“…perfect security at home without burdensome military engagements abroad” are the reasons our leaders are drawn to drone warfare, according to Audrey Kurth Cronin, a professor of Public Policy at George Mason University. (“Why Drones Fail, by Audrey Kurth Cronin, Foreign Affairs, July/August 2013 pg 54.) In her essay for Foreign Affairs, she looks at the pros and cons of this claim.
On the plus side, using drones eliminates our enemies before they become a danger to us — without the need to put boots on the ground as we felt forced to do in Iraq and Afghanistan. They have been an effective tool against al Qaeda, according to military officials.

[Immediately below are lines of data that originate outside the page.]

(* ===== verification/LibcStdio.v ===== *)
(** The streams of Userland/LibC/stdio.c: the buffer of a [FILE], the writes, flushes and
    seeks on it, the parsing of the mode of [fopen], and [vfprintf].  The system calls are
    the interface [Kernel]; its state also tells which bytes each handle has accepted.  A
    [FILE] is its five fields; [file_ptr_open] leaves the flags, and the buffer of an
    unbuffered stream, uninitialised, so they are arguments here. *)
From S2P Require Import Prelude Numerals LibcMemory LibcString LibcStringCorrect LibcPrintf LibcPrintfSim.
From S2P Require Import LibcPrintfCorrect LibcPrintfTheorems.

(** ** The system calls *)

Class Kernel (io : Type) := {
  io_write : io -> Z -> bytes -> Z -> Z -> result (Z * io);
  io_read : io -> Z -> bytes -> Z -> Z -> result (Z * bytes * io);
  io_seek : io -> Z -> Z -> Z -> Z * io;
  delivered : io -> Z -> list Z;
}.

(** A kernel whose writes to a handle take every byte. *)
Class WritesAll (io : Type) `{!Kernel io} := {
  io_write_all : forall k h m p l, holds m p l ->
    exists k', io_write k h m p (Z.of_nat (length l)) = Ok (Z.of_nat (length l), k') /\
      delivered k' h = delivered k h ++ l /\
      forall h', h' <> h -> delivered k' h' = delivered k h';
}.

(** [Shared/IO.h:1-12] the modes of open_file and of io_seek *)
Definition IO_READONLY : Z := Z.shiftl 1 0.
Definition IO_WRITEONLY : Z := Z.shiftl 1 1.
Definition IO_READWRITE : Z := Z.shiftl 1 2.
Definition IO_CREATE : Z := Z.shiftl 1 3.
Definition IO_TRUNCATE : Z := Z.shiftl 1 4.
Definition IO_APPEND : Z := Z.shiftl 1 5.
Definition SEEK_SET : Z := 0.
Definition SEEK_CUR : Z := 1.

(** ** Streams *)

(** [Userland/LibC/stdio.h:12-18] FILE *)
Record FILE := File {
  f_handle : Z;
  f_flags : Z;
  f_buffer : Z;
  f_size : Z;
  f_capacity : Z;
}.

Definition set_file_size (f : FILE) (size : Z) : FILE :=
  File (f_handle f) (f_flags f) (f_buffer f) size (f_capacity f).

(** [Userland/LibC/stdio.c:15-30] file_ptr_open, with the memory malloc returned for the
    buffer and what it left in the fields that are not set *)
Definition file_ptr_open (io_handle : Z) (buffered : bool) (buffer flags garbage : Z) : FILE :=
  if buffered then File io_handle flags buffer 0 512
  else File io_handle flags garbage 0 0.

(** [Userland/LibC/stdio.c:113-134] the loop of fopen over the rest of the mode *)
Fixpoint mode_loop (mode : list Z) (native_mode : Z) : Z :=
  match mode with
  | [] => native_mode
  | c :: mode =>
    if c =? 43 then
      let n := native_mode in
      let n := if negb (Z.land n IO_READONLY =? 0) then Z.land n (Z.lnot IO_READONLY) else n in
      let n := if negb (Z.land n IO_WRITEONLY =? 0) then Z.land n (Z.lnot IO_WRITEONLY) else n in
      let n := if negb (Z.land n IO_APPEND =? 0) then Z.land n (Z.lnot IO_WRITEONLY) else n in
      mode_loop mode (Z.lor n IO_READWRITE)
    else if c =? 98 then mode_loop mode native_mode
    else native_mode
  end.

(** [Userland/LibC/stdio.c:91-134] the mode fopen opens the file with, or null *)
Definition fopen_mode (mode : list Z) : option Z :=
  match mode with
  | c :: mode =>
    if c =? 114 then Some (mode_loop mode IO_READONLY)
    else if c =? 119 then
      Some (mode_loop mode (Z.lor (Z.lor IO_CREATE IO_WRITEONLY) IO_TRUNCATE))
    else None
  | [] => None
  end.

Section streams.
Context {io : Type} `{!Kernel io}.

(** [Userland/LibC/stdio.c:203-211] fflush *)
Definition fflush (f : FILE) (m : bytes) (k : io) : result (FILE * io) :=
  if f_size f =? 0 then Ok (f, k)
  else
    '(_, k) ← io_write k (f_handle f) m (f_buffer f) (f_size f);
    Ok (set_file_size f 0, k).

(** [Userland/LibC/stdio.c:161-182] fwrite *)
Definition fwrite (buffer size count : Z) (f : FILE) (m : bytes) (k : io)
  : result (Z * FILE * bytes * io) :=
  if (size =? 0) || (count =? 0) then Ok (0, f, m, k)
  else if f_flags f =? IO_READONLY then Ok (0, f, m, k)
  else
    let bytes_to_write := size *! count in
    let buf_free_bytes := f_capacity f -! f_size f in
    '(f, k) ← (if bytes_to_write >? buf_free_bytes then fflush f m k else Ok (f, k));
    if bytes_to_write >? f_capacity f then
      '(written, k) ← io_write k (f_handle f) m buffer bytes_to_write;
      Ok (wrap64 written / size, f, m, k)
    else
      m ← memcpy m (f_buffer f + f_size f) buffer bytes_to_write;
      Ok (count, set_file_size f (f_size f +! bytes_to_write), m, k).

(** [Userland/LibC/stdio.c:147-159] fread *)
Definition fread (buffer size count : Z) (f : FILE) (m : bytes) (k : io)
  : result (Z * FILE * bytes * io) :=
  if (size =? 0) || (count =? 0) then Ok (0, f, m, k)
  else if f_flags f =? IO_WRITEONLY then Ok (0, f, m, k)
  else
    '(f, k) ← (if negb (Z.land (f_flags f) IO_READWRITE =? 0) then fflush f m k else Ok (f, k));
    '(n, m, k) ← io_read k (f_handle f) m buffer (size *! count);
    Ok (wrap64 n, f, m, k).

(** [Userland/LibC/stdio.c:190-194] fputs *)
Definition fputs (str : Z) (f : FILE) (m : bytes) (k : io) : result (Z * FILE * bytes * io) :=
  n ← strlen m str;
  '(res, f, m, k) ← fwrite str 1 n f m k;
  Ok (if negb (res =? 0) then sint32 res else -1, f, m, k).

(** [Userland/LibC/stdio.c:184-188] fputc; the character is stored at [c] on the stack *)
Definition fputc (character c : Z) (f : FILE) (m : bytes) (k : io) : result (Z * FILE * bytes * io) :=
  m ← store_byte m c (wrap8 character);
  '(res, f, m, k) ← fwrite c 1 1 f m k;
  Ok (sint32 res, f, m, k).

(** [Userland/LibC/stdio.c:49-57] puts; the line feed is a literal at [newline] *)
Definition puts (str newline : Z) (f : FILE) (m : bytes) (k : io) : result (Z * FILE * bytes * io) :=
  n ← strlen m str;
  '(res, f, m, k) ← fwrite str 1 n f m k;
  if res =? 0 then Ok (-1, f, m, k)
  else
    '(res, f, m, k) ← fwrite newline 1 1 f m k;
    Ok (if negb (res =? 0) then sint32 res else -1, f, m, k).

(** [Userland/LibC/stdio.c:213-219] fseek *)
Definition fseek (f : FILE) (m : bytes) (offset origin : Z) (k : io) : result (Z * FILE * io) :=
  '(f, k) ← fflush f m k;
  let '(ret, k) := io_seek k (f_handle f) offset origin in
  Ok (if ret <? 0 then 1 else 0, f, k).

(** [Userland/LibC/stdio.c:221-225] rewind *)
Definition stream_rewind (f : FILE) (m : bytes) (k : io) : result (FILE * io) :=
  '(f, k) ← fflush f m k;
  '(_, f, k) ← fseek f m 0 SEEK_SET k;
  Ok (f, k).

(** [Userland/LibC/stdio.c:227-230] ftell *)
Definition ftell (f : FILE) (k : io) : Z * io := io_seek k (f_handle f) 0 SEEK_CUR.

(** [Userland/LibC/stdio.c:241-261] vfprintf: the text is formatted twice, to learn its length
    and then into the array [stack], or into memory from malloc when it is long *)
Definition vfprintf (stack : Z) (malloc : bytes -> Z -> result (Z * bytes))
    (free : bytes -> Z -> result bytes) (f : FILE) (format : list Z) (args : list argument)
    (m : bytes) (k : io) : result (FILE * bytes * io) :=
  '(needed, m) ← vsnprintf m 0 0 format args;
  let bytes_needed := wrap64 needed +! 1 in
  if bytes_needed >? 4096 then
    '(heap_buf, m) ← malloc m bytes_needed;
    '(_, m) ← vsnprintf m heap_buf bytes_needed format args;
    '(_, f, m, k) ← fwrite heap_buf 1 (bytes_needed -! 1) f m k;
    m ← free m heap_buf;
    Ok (f, m, k)
  else
    '(_, m) ← vsnprintf m stack bytes_needed format args;
    '(_, f, m, k) ← fwrite stack 1 (bytes_needed -! 1) f m k;
    Ok (f, m, k).
End streams.

(** ** What a stream promises *)

Section stream_correct.
Context {io : Type} `{!Kernel io, !WritesAll io}.

(** The bytes waiting in the buffer of a stream, which has room for its capacity. *)
Record stream_ok (f : FILE) (m : bytes) (waiting : list Z) : Prop := StreamOk {
  so_size : f_size f = Z.of_nat (length waiting);
  so_fits : f_size f <= f_capacity f < W64;
  so_holds : holds m (f_buffer f) waiting;
  so_accessible : accessible_bytes m (f_buffer f) (Z.to_nat (f_capacity f));
}.

(** What was written to the stream, in order: what its handle took and what waits. *)
Definition stream_text (f : FILE) (waiting : list Z) (k : io) : list Z :=
  delivered k (f_handle f) ++ waiting.

Definition other_handles (f : FILE) (k k' : io) : Prop :=
  forall h, h <> f_handle f -> delivered k' h = delivered k h.

(** The fields that never change. *)
Definition same_stream (f f' : FILE) : Prop :=
  f_handle f' = f_handle f /\ f_flags f' = f_flags f /\ f_buffer f' = f_buffer f /\
  f_capacity f' = f_capacity f.

Lemma fflush_Ok f m k waiting :
  stream_ok f m waiting ->
  exists f' k', fflush f m k = Ok (f', k') /\ stream_ok f' m [] /\ same_stream f f' /\
    delivered k' (f_handle f) = stream_text f waiting k /\ other_handles f k k'.
Proof using WritesAll0.
  intros [Hs Hf Hh Ha]. unfold fflush, stream_text. destruct (Z.eqb_spec (f_size f) 0) as [Hz|Hz].
  - destruct waiting; [|simpl in Hs; lia]. exists f, k. split_and!; try done. by rewrite app_nil_r.
  - destruct (io_write_all k (f_handle f) m (f_buffer f) waiting Hh) as (k' & E & Hd & Ho).
    rewrite Hs, E. run. exists (set_file_size f 0), k'. split_and!; try done.
    constructor; simpl; done || lia.
Qed.

(** Buffers of the caller that a write to the stream leaves alone. *)
Definition clear_of (f : FILE) (p n : Z) : Prop := apart (f_buffer f) (f_capacity f) p n.

Lemma buffer_append f m waiting p l :
  stream_ok f m waiting -> holds m p l -> f_size f + Z.of_nat (length l) <= f_capacity f ->
  clear_of f p (Z.of_nat (length l)) ->
  exists m', memcpy m (f_buffer f + f_size f) p (Z.of_nat (length l)) = Ok m' /\
    stream_ok (set_file_size f (f_size f + Z.of_nat (length l))) m' (waiting ++ l) /\
    frame m m' (f_buffer f) (f_capacity f).
Proof.
  intros [Hs Hf Hh Ha] Hl Hc Hcl. unfold clear_of, apart in Hcl. unfold memcpy. rewrite Nat2Z.id.
  destruct (memcpy_loop_Ok l m (f_buffer f + f_size f) p Hl) as (m' & -> & Hh' & Hf').
  { intros i Hi. apply Ha. lia. }
  { destruct l; simpl in *; lia. }
  exists m'. split; [done|]. assert (Hfr : frame m m' (f_buffer f) (f_capacity f)) by (eapply frame_mono; [done|lia|lia]).
  split; [|done]. constructor; simpl.
  - rewrite length_app. lia.
  - lia.
  - apply holds_app. rewrite <- Hs. split; [|done]. eapply frame_holds; [exact Hf'|lia|done].
  - intros i Hi. destruct (decide (f_buffer f + f_size f <= i < f_buffer f + f_size f + Z.of_nat (length l))).
    + apply (holds_accessible _ _ _ Hh'). lia.
    + rewrite Hf' by lia. apply Ha. lia.
Qed.

(** One write of [l] to a stream open for writing. *)
Lemma fwrite_Ok f m k waiting p l size count :
  stream_ok f m waiting -> f_flags f <> IO_READONLY -> holds m p l ->
  0 < size -> 0 <= count -> Z.of_nat (length l) = size * count -> size * count < W64 ->
  clear_of f p (Z.of_nat (length l)) ->
  exists f' m' k' waiting', fwrite p size count f m k = Ok (count, f', m', k') /\
    stream_ok f' m' waiting' /\ same_stream f f' /\
    stream_text f' waiting' k' = stream_text f waiting k ++ l /\
    other_handles f k k' /\ frame m m' (f_buffer f) (f_capacity f).
Proof using WritesAll0.
  intros Hok Hfl Hl Hsz Hc Hlen Hlt Hcl. unfold fwrite.
  destruct (Z.eqb_spec count 0) as [->|Hc0].
  { rewrite orb_true_r. exists f, m, k, waiting. destruct l; [|simpl in Hlen; lia]. rewrite app_nil_r.
    split_and!; done || apply frame_refl. }
  rewrite (proj2 (Z.eqb_neq size 0)), (proj2 (Z.eqb_neq (f_flags f) _)) by (done || lia). cbn [orb].
  rewrite (wrap64_small (size * count)) by (unfold is_u64; nia).
  destruct Hok as [Hs Hf Hh Ha]. rewrite (wrap64_small (f_capacity f - f_size f)) by (unfold is_u64; lia).
  assert (Hdiv : Z.of_nat (length l) / size = count) by (rewrite Hlen, Z.mul_comm, Z.div_mul; lia).
  rewrite <- Hlen in *. rewrite !Z.gtb_ltb.
  destruct (Z.ltb_spec (f_capacity f - f_size f) (Z.of_nat (length l))) as [Hfull|Hroom].
  - destruct (fflush_Ok f m k waiting) as (f1 & k1 & -> & Hok1 & (Eh & Ef & Eb & Ec) & Hd & Ho); [done|]. run.
    rewrite Ec, Z.gtb_ltb. destruct (Z.ltb_spec (f_capacity f) (Z.of_nat (length l))) as [Hbig|Hsmall].
    + rewrite Eh. destruct (io_write_all k1 (f_handle f) m p l Hl) as (k2 & -> & Hd2 & Ho2). run.
      exists f1, m, k2, []. rewrite (wrap64_small (Z.of_nat (length l))) by (unfold is_u64; lia).
      rewrite Hdiv. split; [done|]. split; [done|]. split; [done|]. split_and!; [| |apply frame_refl].
      * unfold stream_text at 1. rewrite Eh, Hd2, Hd. by rewrite app_nil_r.
      * intros h Hh'. by rewrite Ho2, Ho by done.
    + destruct (buffer_append f1 m [] p l) as (m' & E & Hok2 & Hfr); [done|done| |by unfold clear_of; rewrite Eb, Ec|].
      { destruct Hok1 as [Hs1 _ _ _]. simpl in Hs1. lia. }
      destruct Hok1 as [Hs1 _ _ _]. simpl in Hs1. rewrite E. run. rewrite Hs1 in *.
      rewrite (wrap64_small (0 + _)) by (unfold is_u64; lia). rewrite Eb, Ec in Hfr.
      eexists _, m', k1, l. split; [done|]. split; [done|]. split; [done|]. split_and!; [|done|done].
      unfold stream_text at 1. simpl. by rewrite Eh, Hd.
  - run. rewrite Z.gtb_ltb, (proj2 (Z.ltb_ge _ _)) by lia.
    destruct (buffer_append f m waiting p l) as (m' & E & Hok2 & Hfr); [done|done|lia|done|].
    rewrite E. run. rewrite (wrap64_small (f_size f + _)) by (unfold is_u64; lia).
    eexists _, m', k, (waiting ++ l). split; [done|]. split; [done|]. split; [done|]. split_and!; [|done|done].
    unfold stream_text. simpl. by rewrite app_assoc.
Qed.
End stream_correct.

In the minus column, Cronin argues drones antagonize locals and create enemies where we might make friends. (Ibid pg. 51) Osama bin Laden’s death , she reminds us, was achieved largely though human intelligence. In addition, drones are expensive to build and maintain, and training drone pilots in an era of austerity is a drag on other military programs. The Air Force trained 350 drone pilots in 2011 compared to 250 conventional fighters in that same year. (Ibid pg. 53) So do drones really make us safer?
The author doesn’t advocate giving up drone use. She wants us and policy makers to recognize their effectiveness is limited. She may have a point. Given that the most recent attacks on American soil have been by Americans, like the Boston Marathon bombers, we may be putting our paranoia in the wrong place.